Importance of Time and Deadlines
“You cannot get 9 women pregnant in the hope to produce a baby in one month” -Warren Buffet said this and he has every reason to say so.
Everything takes time & if you wait until the last minute or expect things to happen suddenly, it’s being unreasonable. Having an understanding of the importance of time and knowing how long it takes to do certain things & plan effectively is extremely important.
Time is critical to attaining any success. Impatience & poor planning leads you to failure.
‘Rush it’ & ‘Crunch Deadlines’ are words we keep hearing about. The assumptions are that all deadlines are extended or someone gave a deadline without actually understanding what it entailed. Aggressive deadlines make you look good but looking good initially may result in an ‘egg on your face’
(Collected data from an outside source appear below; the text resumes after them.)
(** What the receiver gets of a network: with [-f] nothing that is already there. *)
Definition got (o : recv_opts) (net : list packet) : list packet :=
  if ro_flush o then [] else List.filter (wanted (received_as o) (ro_port o)) net.

Lemma filter_flushed k port net : List.filter (wanted k port) (List.filter (fun p => negb (to_port port p)) net) = [].
Proof.
  induction net as [|p net IH]; [done|]. cbn. destruct (to_port port p) eqn:E; [done|]. cbn. unfold wanted at 1. by rewrite E.
Qed.
Lemma filter_twice {A} (f : A → bool) l : List.filter f (List.filter f l) = List.filter f l.
Proof. induction l as [|a l IH]; [done|]. cbn. destruct (f a) eqn:E; [cbn; by rewrite E, IH|done]. Qed.

Lemma recv_main_chan `{CNOK : !NicConstsOk} `{MCOK : !MsgConstsOk} fuel sf ropts ro iov1 t buf net flags0 port0 :
  recv_options sf ropts recv0 = inl ro → alen iov1 = MAX_IOVEC → 0 <= ro_iovcnt ro <= MAX_IOVEC → 0 <= ro_max ro <= alen buf → alen buf < 2 ^ 64 →
  Forall (fun p => alen (p_bytes p) <= room ro) (got ro net) → (length (got ro net) < fuel)%nat →
  ∃ rest, recv_main fuel sf ropts iov1 t buf (mk_chan net flags0 port0 []) =
      match recv_ends ro (got ro net) (listening ro (ro_port ro) rest (shows 0 (shown_of ro (got ro net)))) with
      | Ret _ c => Ret 0 c | Stuck w c => Stuck w c end ∧
    List.filter (fun p => negb (to_port (ro_port ro) p)) rest = List.filter (fun p => negb (to_port (ro_port ro) p)) net.
Proof.
  intros Ho Hi Hc Hm Hb Hl Hf. pose proof (recv_options_say _ _ _ _ Ho) as [Sty Spo _ _ _ _].
  assert (Hport : 0 <= ro_port ro <= 255) by (rewrite Spo; apply said_byte; cbn; lia).
  assert (Hty : type_ok (ro_type ro)) by (rewrite Sty; apply said_type; by left).
  unfold recv_main. rewrite Ho. rewrite !(proj2 (Z.ltb_ge _ _)) by lia. cbn [orb]. rewrite andb_false_r.
  unfold mbind, M_bind. cbn [r_open r_bind chan_recv negb ch_net ch_flags ch_port ch_shown]. rewrite Z.eqb_refl. cbn [negb].
  rewrite flags_noflush. set (net1 := if ro_flush ro then _ else net).
  assert (Hgot : List.filter (wanted (received_as ro) (ro_port ro)) net1 = got ro net).
  { unfold net1, got. destruct (ro_flush ro); [apply filter_flushed|done]. }
  rewrite recv_loop_eq by lia. unfold recv_loop.
  assert (Hz : recv_pieces (no_recv_pieces ro) = 0) by (unfold recv_pieces; cbn; by destruct (ro_max ro <? 0)).
  rewrite Hz. change (0 <? 0) with false. cbn iota.
  destruct (recv_loop_chan (no_recv_pieces ro) (ro_port ro) Hty Hz ltac:(cbn; lia) fuel iov1 t buf 0 net1 [] (got ro net) Hgot Hl Hf) as (rest & E & Hg).
  change (listening (no_recv_pieces ro)) with (listening ro) in E. change (received_as (no_recv_pieces ro)) with (received_as ro) in Hg.
  exists rest. split.
  - unfold listening in *. cbn in E |- *. rewrite E. unfold recv_ends. cbn. by destruct (_ && _).
  - rewrite Hg.
    + unfold net1. destruct (ro_flush ro); [apply filter_twice|done].
    + intros q Hq. unfold wanted in Hq. apply andb_true_iff in Hq as [Hq _]. by rewrite Hq.
Qed.
End Channel.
Steve Blank & Eric Ries, proponents of ‘Lean Start Up’ also talk about how start-ups are in a hurry to spend big & expect results immediately. They suggest that start-ups should experiment with their products, get feedback, tweak, refine…& repeat.
This is also applicable to marketing. Define your target audience properly & conduct campaigns, first small, experiment, refine & then take it to a larger scale. However many companies think that spending huge amounts guarantees getting the required amount of customers. Throwing more money to speed up market adoption very seldom produces results. Great products are being thrust at us in an attempt to go more quickly. Again everybody does not have an infinite supply of money either.
Innovative products are one of a kind, and often you have no idea how they will fare in the market. You operate on a hypothesis or a hunch. Testing helps us understand whether there is potential or not.
The market is not an easy one. It has various factors that result in adoption – like technology adoption, relevance to the customer, customer awareness, and very importantly luck!
At the tipping point, when there is enough traction from customers and the product seems to satisfy customer requirements (product-market fit), that is when rapid acceleration happens. That is when you need to invest big amounts and give a boost to the acceleration.
Some of the best companies seem to stay lean with particular products. Google, Twitter, Quora, etc. are some examples. More often than not, Google will roll out products, give it some time, try all experiments, & if it flops, closes the chapter. Twitter took some time to tweak its final product.
Plant a tree before you need the shade.